Mortgage in shared construction is a convenient way to buy a residential property

Mortgage in shared construction

Mortgage in shared construction is a convenient way to buy a residential property

Nowadays, young families have to make difficult choices. Live with parents and save for an apartment? It is possible but not all agree to this. Rent an apartment and save for their own living squares? Possible but difficult and time consuming. The ideal option in this case looks like a loan. Mortgage in Russia is chosen more often, fortunately, the market offers enough with different conditions. Especially popular is a mortgage in shared construction — buying an apartment in a house under construction directly from the developer.

What is mortgage

In the Civil Code of Russia mortgage is defined as a type of loan secured by real estate and the collateral must be specific and separate. The mortgaged property acts as a guarantor of the debtor’s obligations to the creditor.

Russian banks offer different types of mortgages. In particular, there is an option with or without a down payment.

The mortgage is chosen because the rates are lower than when receiving other loans and the maturity can reach up to 25 years.

Mortgage in shared construction in Russia. Key Points

Mortgage in shared construction is available to Russians since 2008. The basis of this type of loan is the purchase of an apartment during the construction of the building.

If we talk about the contract with the developer, the following data should be mentioned:

1. All information about the shared construction project;
2. The cost of the apartment and terms of payment for it;
3. The purchase object must have a warranty period of at least 5 years;
4. Also, in the contract, the parties prescribe the period of transfer of residential property to the participant of shared construction;
5. The plan of the apartment, its quadrature is specified;

After signing, the contract is transferred to the state authorities for registration, then to the bank, which transfers the money to the account of the developer.

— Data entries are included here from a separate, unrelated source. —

(** Bounds under which no [int64] sum of the queue can wrap. *)
Record cfg_ok (c : qconfig) : Prop := {
  co_items : 0 < maxItems c;
  co_bytes : 0 < maxBytes c ≤ 2 ^ 62;
  co_shareItems : shareItems c ≤ maxItems c;
  co_shareBytes : shareBytes c ≤ maxBytes c }.

(** What is true of the maps and counters together, whatever the order of
    the list and the bounds. *)
Record qcore (q : DurableQueue) : Prop := {
  qc_order : ∀ id, id ∈ order q ↔ is_Some (entries q !! id);
  qc_nodup : NoDup (order q);
  qc_wf : ∀ id r, entries q !! id = Some r → record_wf r ∧ qr_ID r = id ∧ qr_QueueSeq r < nextSeq q;
  qc_seq : ∀ i j a b, entries q !! i = Some a → entries q !! j = Some b → qr_QueueSeq a = qr_QueueSeq b → i = j;
  qc_next : 0 < nextSeq q ≤ i64_max;
  qc_lane : ∀ id, laneOf q !! id = recordLane <$> entries q !! id;
  qc_sizes : ∀ id, is_Some (sizes q !! id) ↔ is_Some (entries q !! id);
  qc_pos : ∀ id n, sizes q !! id = Some n → 0 < n;
  qc_bytes : bytes q = zsum (sizeF q) (order q);
  qc_lanes : idx_ok (laneItems q) (laneBytes q) (laneF q) (sizeF q) (order q);
  qc_devs : idx_ok (deviceItems q) (deviceBytes q) (devF q) (sizeF q) (order q) }.

Record qinv (q : DurableQueue) : Prop := {
  qi_cfg : cfg_ok (cfg q);
  qi_core : qcore q;
  qi_sorted : StronglySorted (order_le (entries q)) (order q);
  qi_maxItems : Z.of_nat (size (entries q)) ≤ maxItems (cfg q);
  qi_maxBytes : bytes q ≤ maxBytes (cfg q);
  qi_holds : ∀ id h, holds q !! id = Some h →
    h_QueueRecord h = id ∧ ∃ r, entries q !! id = Some r ∧ validateHoldRecord h r = Ok tt;
  qi_backoffs : ∀ id b, backoffs q !! id = Some b →
    b_QueueRecord b = id ∧ is_Some (entries q !! id) ∧ validateBackoffRecord b = Ok tt }.
(** Writing a sidecar file, then recording it in memory. *)
Lemma sidecar_write name enc f s r s' :
  dotted name → (writeFileAtomic name enc ;;; setQ f)%em s = (r, s') →
  (∀ n, ¬ dotted n → same_at n (sd s) (sd s')) ∧
  (r = Ok tt ∧ sq s' = f (sq s) ∨ r ≠ Ok tt ∧ sq s' = sq s).
Proof.
  intros Hd H. assert (∀ n, ¬ dotted n → n ≠ name) as Hne by (intros n Hn ->; done).
  em_inv H.
  - injection Hk as <- <-. cbn. split.
    + intros n Hn. eapply writeFileAtomic_same; [done|by apply Hne|exact Hm].
    + left. by rewrite (writeFileAtomic_sq _ _ _ _ _ Hm).
  - split; [intros n Hn; eapply writeFileAtomic_same; [done|by apply Hne|exact Hm]|].
    right. rewrite (writeFileAtomic_sq _ _ _ _ _ Hm). by subst.
Qed.

Lemma HoldOp_spec h s r s' :
  HoldOp h s = (r, s') → qinv (sq s) →
  qinv (sq s') ∧ records_same s s' ∧
  (r = Ok tt → ∃ h', holds (sq s') = <[h_QueueRecord h := h']> (holds (sq s)) ∧ h_QueueRecord h' = h_QueueRecord h).
Proof.
  unfold HoldOp. destruct (entries (sq s) !! h_QueueRecord h) as [q0|] eqn:Ee; [|by intros [= <- <-]].
  set (h' := MkHold _ _ _ _ _ _ _ _). destruct (validateHoldRecord h' q0) as [[]|e] eqn:Ev; [|by intros [= <- <-]].
  intros [F [[-> E]|[Hr E]]]%sidecar_write Hq; [| |apply dotted_hold]; unfold records_same; rewrite E; [|done].
  destruct (setHolds_fields (<[h_QueueRecord h := h']>) (sq s)) as (-> & -> & _).
  split; [|split; [done|by exists h']]. apply qinv_setHolds; [done|].
  intros x a [[<- <-]|[_ H]]%lookup_insert_Some; [eauto|by apply (qi_holds _ Hq)].
Qed.

Lemma SetBackoff_spec b s r s' :
  SetBackoff b s = (r, s') → qinv (sq s) →
  qinv (sq s') ∧ records_same s s' ∧
  (r = Ok tt → ∃ b', backoffs (sq s') = <[b_QueueRecord b := b']> (backoffs (sq s)) ∧
     b_NotBeforeMS b' = b_NotBeforeMS b ∧ b_Attempts b' = b_Attempts b ∧ b_RetryAfterMS b' = b_RetryAfterMS b).
Proof.
  unfold SetBackoff. destruct (entries (sq s) !! b_QueueRecord b) as [q0|] eqn:Ee; [|by intros [= <- <-]].
  set (b' := MkBackoff _ _ _ _ _). destruct (validateBackoffRecord b') as [[]|e] eqn:Ev; [|by intros [= <- <-]].
  intros [F [[-> E]|[Hr E]]]%sidecar_write Hq; [| |apply dotted_backoff]; unfold records_same; rewrite E; [|done].
  destruct (setBackoffs_fields (<[b_QueueRecord b := b']>) (sq s)) as (-> & _ & ->).
  split; [|split; [done|by exists b']]. apply qinv_setBackoffs; [done|].
  intros x a [[<- <-]|[_ H]]%lookup_insert_Some; [eauto|by apply (qi_backoffs _ Hq)].
Qed.

Lemma ClearBackoff_spec id s r s' :
  ClearBackoff id s = (r, s') → qinv (sq s) →
  qinv (sq s') ∧ records_same s s' ∧ (r = Ok tt → backoffs (sq s') !! id = None).
Proof.
  unfold ClearBackoff. destruct (backoffs (sq s) !! id) eqn:Eb; [|by intros [= <- <-]].
  destruct (removeBackoffLocked id s) as [r0 s0] eqn:E. intros [= <- <-] Hq.
  destruct (removeBackoffLocked_spec _ _ _ _ E Hq) as (H1 & [H2 H2'] & H3 & _).
  destruct (noteStore_spec r0 s0) as [E1 E2]. unfold records_same. by rewrite E1, E2.
Qed.
End Sidecars.

(** ** Retirement *)
Section Retire.
(** The name is absent whatever a crash does. *)
Definition gone (d : dirst) (n : string) : Prop :=
  d_vol d !! n = None ∧ d_dur d !! n = None ∧ d_log d = [].

Lemma gone_crash d n m : gone d n → crash d m → m !! n = None.
Proof.
  intros (_ & Hd & Hl) Hc. destruct (Hc n) as [H|(o & Ho & _)].
  - rewrite Hd in H. by destruct (m !! n).
  - rewrite Hl in Ho. by apply not_elem_of_nil in Ho.
Qed.

Definition restoreFailed : error := EMsg "evidence: persist queue retirement; restore failed".

Lemma removeStrict_ok name msg d u d' : removeStrict name msg d = (Ok u, d') → d_vol d' !! name = None.
Proof.
  unfold removeStrict, osRemove. destruct (next_io d) as [[] d1]; [done|].
  destruct (d_vol d1 !! name) eqn:E; [|done]. intros [= <- <-]. cbn. apply lookup_delete_eq.
Qed.

Lemma removeStrict_err name msg d e d' n : removeStrict name msg d = (Err e, d') → same_at n d d'.
Proof.
  unfold removeStrict, osRemove. pose proof (next_io_same d n) as H.
  destruct (next_io d) as [[] d1]; cbn in H; [by intros [= <- <-]|].
  destruct (d_vol d1 !! name); [done|]. by intros [= <- <-].
Qed.

Lemma syncDirectory_ok msg d u d' :
  syncDirectory msg d = (Ok u, d') → d_vol d' = d_vol d ∧ d_dur d' = d_vol d ∧ d_log d' = [].
Proof. intros (d1 & V & _ & _ & [= _ <-])%sys_ok. cbn. by rewrite V. Qed.

(** Everything a retirement can end in. *)
Record retired (id : string) (s : qst) (a : res unit) (s' : qst) : Prop := {
  re_inv : qinv (sq s');
  re_others : ∀ id' r', id' ≠ id → entries (sq s) !! id' = Some r' → on_disk (sd s) id' r' →
              entries (sq s') !! id' = Some r' ∧ on_disk (sd s') id' r';
  re_ok : a = Ok tt → entries (sq s') = delete id (entries (sq s)) ∧ gone (sd s') (recordFile id);
  re_err : a ≠ Ok tt → entries (sq s') = entries (sq s);
  re_kept : a ≠ Ok tt → a ≠ Err restoreFailed →
            ∀ r, entries (sq s) !! id = Some r → on_disk (sd s) id r → on_disk (sd s') id r }.

Lemma retired_unchanged id s s' e :
  qinv (sq s) → qinv (sq s') → records_same s s' → retired id s (Err e) s'.
Proof.
  intros Hq0 Hq [E F]. split; [done| |done|done|].
  - intros id' r' _ H Hd. split; [by rewrite E|]. eapply on_disk_same; [|exact Hd].
    apply F. by apply (entry_not_dotted (sq s) _ _ Hq0 H).
  - intros _ _ r H Hd. eapply on_disk_same; [|exact Hd]. apply F. by apply (entry_not_dotted (sq s) _ _ Hq0 H).
Qed.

Since the apartment at this time does not yet exist, the borrower’s rights to it become a pledge.

Also, do not forget that the mortgage in shared construction involves life insurance of the borrower and not the object of the loan, which, as already mentioned, in fact.

If the builder violates the terms of the contract, the buyer has the right to terminate it. In this case, the bank returns the borrower the money spent with interest.